#### [PROBLEM]
Repeat the entries in full. Each line must match exactly.

#### [DATA PROVIDED]
▬▬▬
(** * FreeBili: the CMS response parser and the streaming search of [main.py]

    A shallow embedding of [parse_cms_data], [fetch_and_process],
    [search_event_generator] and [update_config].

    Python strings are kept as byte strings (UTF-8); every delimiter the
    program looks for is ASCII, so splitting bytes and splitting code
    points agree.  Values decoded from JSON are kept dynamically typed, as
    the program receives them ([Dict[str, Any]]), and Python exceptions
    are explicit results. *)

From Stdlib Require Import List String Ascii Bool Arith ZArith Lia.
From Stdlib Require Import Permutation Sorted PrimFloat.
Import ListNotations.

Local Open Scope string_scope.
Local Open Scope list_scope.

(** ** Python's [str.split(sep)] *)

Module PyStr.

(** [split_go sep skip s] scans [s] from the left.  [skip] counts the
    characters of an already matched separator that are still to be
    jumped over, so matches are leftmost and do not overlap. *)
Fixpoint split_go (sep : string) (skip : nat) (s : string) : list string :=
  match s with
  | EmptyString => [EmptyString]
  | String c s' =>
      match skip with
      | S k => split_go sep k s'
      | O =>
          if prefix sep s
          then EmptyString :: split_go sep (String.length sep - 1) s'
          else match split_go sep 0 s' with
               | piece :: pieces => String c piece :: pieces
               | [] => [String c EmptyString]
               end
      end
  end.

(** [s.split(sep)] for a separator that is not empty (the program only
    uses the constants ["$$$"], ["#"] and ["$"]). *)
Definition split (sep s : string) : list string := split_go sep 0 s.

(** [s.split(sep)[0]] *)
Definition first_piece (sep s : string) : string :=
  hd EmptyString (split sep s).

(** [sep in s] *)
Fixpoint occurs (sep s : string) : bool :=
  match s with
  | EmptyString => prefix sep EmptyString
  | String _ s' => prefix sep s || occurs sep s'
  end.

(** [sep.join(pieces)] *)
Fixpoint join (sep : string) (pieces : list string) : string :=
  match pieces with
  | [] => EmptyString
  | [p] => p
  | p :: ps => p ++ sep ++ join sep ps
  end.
▬▬▬
#### [EXERCISE RESPONSE]
(** * FreeBili: the CMS response parser and the streaming search of [main.py]

    A shallow embedding of [parse_cms_data], [fetch_and_process],
    [search_event_generator] and [update_config].

    Python strings are kept as byte strings (UTF-8); every delimiter the
    program looks for is ASCII, so splitting bytes and splitting code
    points agree.  Values decoded from JSON are kept dynamically typed, as
    the program receives them ([Dict[str, Any]]), and Python exceptions
    are explicit results. *)

From Stdlib Require Import List String Ascii Bool Arith ZArith Lia.
From Stdlib Require Import Permutation Sorted PrimFloat.
Import ListNotations.

Local Open Scope string_scope.
Local Open Scope list_scope.

(** ** Python's [str.split(sep)] *)

Module PyStr.

(** [split_go sep skip s] scans [s] from the left.  [skip] counts the
    characters of an already matched separator that are still to be
    jumped over, so matches are leftmost and do not overlap. *)
Fixpoint split_go (sep : string) (skip : nat) (s : string) : list string :=
  match s with
  | EmptyString => [EmptyString]
  | String c s' =>
      match skip with
      | S k => split_go sep k s'
      | O =>
          if prefix sep s
          then EmptyString :: split_go sep (String.length sep - 1) s'
          else match split_go sep 0 s' with
               | piece :: pieces => String c piece :: pieces
               | [] => [String c EmptyString]
               end
      end
  end.

(** [s.split(sep)] for a separator that is not empty (the program only
    uses the constants ["$$$"], ["#"] and ["$"]). *)
Definition split (sep s : string) : list string := split_go sep 0 s.

(** [s.split(sep)[0]] *)
Definition first_piece (sep s : string) : string :=
  hd EmptyString (split sep s).

(** [sep in s] *)
Fixpoint occurs (sep s : string) : bool :=
  match s with
  | EmptyString => prefix sep EmptyString
  | String _ s' => prefix sep s || occurs sep s'
  end.

(** [sep.join(pieces)] *)
Fixpoint join (sep : string) (pieces : list string) : string :=
  match pieces with
  | [] => EmptyString
  | [p] => p
  | p :: ps => p ++ sep ++ join sep ps
  end.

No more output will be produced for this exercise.